From the entries below, transcribe exactly the lines between the line holding "filled_slots (n +" and the line holding "replace (Z.to_nat (Z.of_nat", inclusive; skip all other lines.

Stored data ▸
- Opening Delimiter -
(** The question (or record) at [off] and the offset after it. *)
Definition question_at (bs : list byte) (off : Z) (q : question) (stop : Z) : Prop :=
  let '(labels, type, qclass) := q in
  exists e, decodable bs off 256 labels e /\ e + 4 <= zlen bs /\ type = u16_at bs e /\
    qclass = u16_at bs (e + 2) /\ stop = e + 4.

Definition record_at (bs : list byte) (off : Z) (r : record) (stop : Z) : Prop :=
  let '(labels, type, rclass, ttl, rdlength) := r in
  exists e, decodable bs off 256 labels e /\ e + 10 + rdlength <= zlen bs /\ e + 10 <= zlen bs /\
    type = u16_at bs e /\ rclass = u16_at bs (e + 2) /\ ttl = u32_at bs (e + 4) /\
    rdlength = u16_at bs (e + 8) /\ stop = e + 10 + rdlength.

(** What a filled slot shows. *)
Definition question_shows (q : question) (slot : ns_dns_question_t) : Prop :=
  let '(labels, type, qclass) := q in
  zlen (question_name slot) = 256 /\ holds (question_name slot) (name_text labels) /\
  question_type slot = type /\ question_qclass slot = qclass.

Definition record_shows (bs : list byte) (rs : record * Z) (slot : ns_dns_record_t) : Prop :=
  let '((labels, type, rclass, ttl, rdlength), stop) := rs in
  zlen (record_name slot) = 256 /\ holds (record_name slot) (name_text labels) /\
  record_type slot = type /\ record_rclass slot = rclass /\ record_ttl slot = ttl /\
  record_rdlength slot = rdlength /\ zlen (record_rdata_text slot) = NS_DNS_MAX_RDATA_TEXT /\
  exists text, rdata_shows bs (stop - rdlength) rdlength type text /\
    holds (record_rdata_text slot) text.

Lemma decodable_det bs off n l1 s1 l2 s2 :
  decodable bs off n l1 s1 -> decodable bs off n l2 s2 -> l1 = l2 /\ s1 = s2.
Proof. intros (? & H1 & _) (? & H2 & _). by destruct (dns_name_det _ _ _ _ _ _ _ _ H1 H2) as (_ & ? & ?). Qed.

Definition slot_ok (q : ns_dns_question_t) : Prop := zlen (question_name q) = 256.
Definition rslot_ok (r : ns_dns_record_t) : Prop :=
  zlen (record_name r) = 256 /\ zlen (record_rdata_text r) = NS_DNS_MAX_RDATA_TEXT.

Lemma ns_dns_parse_question_spec data length offset out :
  view_ok data length -> is_size offset -> (forall q, out = Some q -> slot_ok q) ->
  wp (ns_dns_parse_question data length offset out) (fun '(status, offset', out') =>
    status <> NS_PARSE_UNSUPPORTED /\ (forall q, out' = Some q -> slot_ok q) /\ (is_Some out -> is_Some out') /\
    match status with
    | NS_PARSE_OK => exists q, question_at (view data length) offset q offset' /\ is_size offset' /\
        (forall slot, out' = Some slot -> question_shows q slot)
    | _ => forall q stop, ~ question_at (view data length) offset q stop
    end).
Proof.
  intros Hv Hoff Hslot. unfold ns_dns_parse_question. apply wp_bind. eapply wp_mono.
  { apply decode_decodable; [done|done|done|]. destruct out as [q|]; [by apply Hslot|done]. }
  assert (Hlen : zlen (view data length) = length) by (by apply zlen_view). pose proof Hv as [Hv1 Hv2].
  pose proof Hoff as [Hoff1 _].
  intros [[status buf'] e] (Hz & Hun & Hm). cbn beta iota.
  assert (Hok : forall q, (fun q => DnsQuestion buf' (question_type q) (question_qclass q)) <$> out = Some q -> slot_ok q)
    by (intros q; destruct out; [intros [= <-]; exact Hz|done]).
  assert (Hsome : is_Some out -> is_Some ((fun q => DnsQuestion buf' (question_type q) (question_qclass q)) <$> out))
    by (intros [q ->]; by eexists).
  destruct status; [|repeat (split; [done|]); intros [[? ?] ?] ? (? & ? & _); by eapply Hm..|done].
  destruct Hm as (labels & stop & Hd & Hs & Hh & ->). cbn [use_init]. mred.
  rewrite (bounds_view _ _ Hv) by lia. destruct (Z.leb_spec (stop + 4) length); cbn [negb]; cycle 1.
  { repeat (split; [done|]). intros [[? ?] ?] ? (? & Hd2 & ? & _).
    destruct (decodable_det _ _ _ _ _ _ _ Hd Hd2) as [-> ->]. lia. }
  rewrite !szadd_small by lia. run_reads Hv. split; [done|]. split.
  { intros q. destruct out; [|done]. intros [= <-]. exact Hz. }
  split; [intros [q ->]; by eexists|].
  exists (labels, u16_at (view data length) stop, u16_at (view data length) (stop + 2)).
  split; [by exists stop; rewrite Hlen|]. split; [unfold is_size; lia|].
  intros slot. destruct out; [|done]. by intros [= <-].
Qed.

Lemma ns_dns_parse_record_spec data length offset slot :
  view_ok data length -> is_size offset -> rslot_ok slot ->
  wp (ns_dns_parse_record data length offset (Some slot)) (fun '(status, offset', out') =>
    status <> NS_PARSE_UNSUPPORTED /\
    match status with
    | NS_PARSE_OK => exists r slot', out' = Some slot' /\ rslot_ok slot' /\ is_size offset' /\
        record_at (view data length) offset r offset' /\ record_shows (view data length) (r, offset') slot'
    | _ => out' = Some slot /\ forall r stop, ~ record_at (view data length) offset r stop
    end).
Proof.
  intros Hv Hoff [Hslot1 Hslot2]. unfold ns_dns_parse_record. apply wp_bind. eapply wp_mono.
  { apply decode_decodable; done. }
  assert (Hlen : zlen (view data length) = length) by (by apply zlen_view). pose proof Hv as [Hv1 Hv2].
  pose proof Hoff as [Hoff1 _]. intros [[status buf'] e] (Hz & Hun & Hm). cbn beta iota.
  destruct status; [|split; [done|]; split; [done|]; intros [[[[? ?] ?] ?] ?] ? (? & ? & _); by eapply Hm..|done].
  destruct Hm as (labels & stop & Hd & Hs & Hh & ->). cbn [use_init]. mred.
  rewrite (bounds_view _ _ Hv) by lia. destruct (Z.leb_spec (stop + 10) length); cbn [negb]; cycle 1.
  { split; [done|]. split; [done|]. intros [[[[? ?] ?] ?] ?] ? (? & Hd2 & ? & ? & _).
    destruct (decodable_det _ _ _ _ _ _ _ Hd Hd2) as [-> ->]. lia. }
  rewrite !(szadd_small stop) by lia. run_reads Hv. pose proof (u16_at_range (view data length) (stop + 8)) as Hr.
  rewrite (bounds_view _ _ Hv) by lia.
  destruct (Z.leb_spec (stop + 10 + u16_at (view data length) (stop + 8)) length); cbn [negb]; cycle 1.
  { split; [done|]. split; [done|]. intros [[[[? ?] ?] ?] ?] ? (? & Hd2 & ? & ? & _ & _ & _ & -> & _).
    destruct (decodable_det _ _ _ _ _ _ _ Hd Hd2) as [-> ->]. lia. }
  apply wp_bind, wp_bind. eapply wp_mono; [apply ns_dns_format_rdata_spec; (done || lia)|].
  intros text_buf (Hz2 & text & Ht & Hh2). cbn beta. cbn [wp]. rewrite szadd_small by lia. split; [done|].
  exists (labels, u16_at (view data length) stop, u16_at (view data length) (stop + 2),
          u32_at (view data length) (stop + 4), u16_at (view data length) (stop + 8)).
  eexists. split; [done|]. split; [done|]. split; [unfold is_size; lia|]. split.
  - exists stop. rewrite Hlen. repeat split; done || lia.
  - repeat (split; [done|]). exists text. split; [|done].
    by replace (stop + 10 + u16_at (view data length) (stop + 8) - u16_at (view data length) (stop + 8))
      with (stop + 10) by lia.
Qed.

(** ** Arrays filled from the front *)

Section slots.
Context {A S : Type} (shows : A -> S -> Prop) (ok : S -> Prop) (cap : nat).

(** [n] slots are in use; they show the first items of [items]. *)
Definition filled_slots (n : Z) (slots : list S) (items : list A) : Prop :=
  n = Z.of_nat (length items `min` cap) /\ length slots = cap /\ Forall ok slots /\
  Forall2 shows (take cap items) (take (Z.to_nat n) slots).

Lemma filled_slots_get n slots items :
  filled_slots n slots items -> (length items < cap)%nat ->
  exists s, slot_get slots n = Done s /\ ok s.
Proof.
  intros (-> & Hl & Hok & _) Hlt. unfold slot_get. rewrite Nat2Z.id.
  destruct (slots !! (length items `min` cap)%nat) as [s|] eqn:E.
  - exists s. split; [done|]. by eapply Forall_lookup_1.
  - apply lookup_ge_None in E. lia.
Qed.

Lemma filled_slots_touch n slots items s :
  filled_slots n slots items -> ok s -> filled_slots n (<[Z.to_nat n := s]> slots) items.
Proof.
  intros (Hn & Hl & Hok & Hs) H. split; [done|]. rewrite length_insert. split; [done|].
  split; [by apply Forall_insert|]. by rewrite take_insert_ge by lia.
Qed.

Lemma filled_slots_push n slots items a s :
  filled_slots n slots items -> (length items < cap)%nat -> ok s -> shows a s ->
  filled_slots (n + 1) (<[Z.to_nat n := s]> slots) (items ++ [a]).
Proof.
  intros (-> & Hl & Hok & Hs) Hlt H Ha. rewrite Nat2Z.id, Nat.min_l in * by lia.
  split; [rewrite length_app; cbn; lia|]. rewrite length_insert. split; [done|].
  split; [by apply Forall_insert|]. rewrite take_ge in * by (rewrite ?length_app; cbn; lia).
  replace (Z.to_nat (Z.of_nat (length items) + 1)) with (Datatypes.S (length items)) by lia.
  rewrite (take_S_r _ _ s) by (rewrite list_lookup_insert_eq by lia; done).
  rewrite take_insert_ge by lia. apply Forall2_app; [done|]. by constructor.
Qed.

Lemma filled_slots_skip n slots items a :
  filled_slots n slots items -> (cap <= length items)%nat -> filled_slots n slots (items ++ [a]).
Proof.
  intros (-> & Hl & Hok & Hs) Hge. split; [rewrite length_app; cbn; lia|]. split; [done|].
  split; [done|]. by rewrite take_app_le.
Qed.
End slots.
- Closing Delimiter -
Output below ▸
  filled_slots (n + 1) (<[Z.to_nat n := s]> slots) (items ++ [a]).
Proof.
  intros (-> & Hl & Hok & Hs) Hlt H Ha. rewrite Nat2Z.id, Nat.min_l in * by lia.
  split; [rewrite length_app; cbn; lia|]. rewrite length_insert. split; [done|].
  split; [by apply Forall_insert|]. rewrite take_ge in * by (rewrite ?length_app; cbn; lia).
  replace (Z.to_nat (Z.of_nat (length items) + 1)) with (Datatypes.S (length items)) by lia.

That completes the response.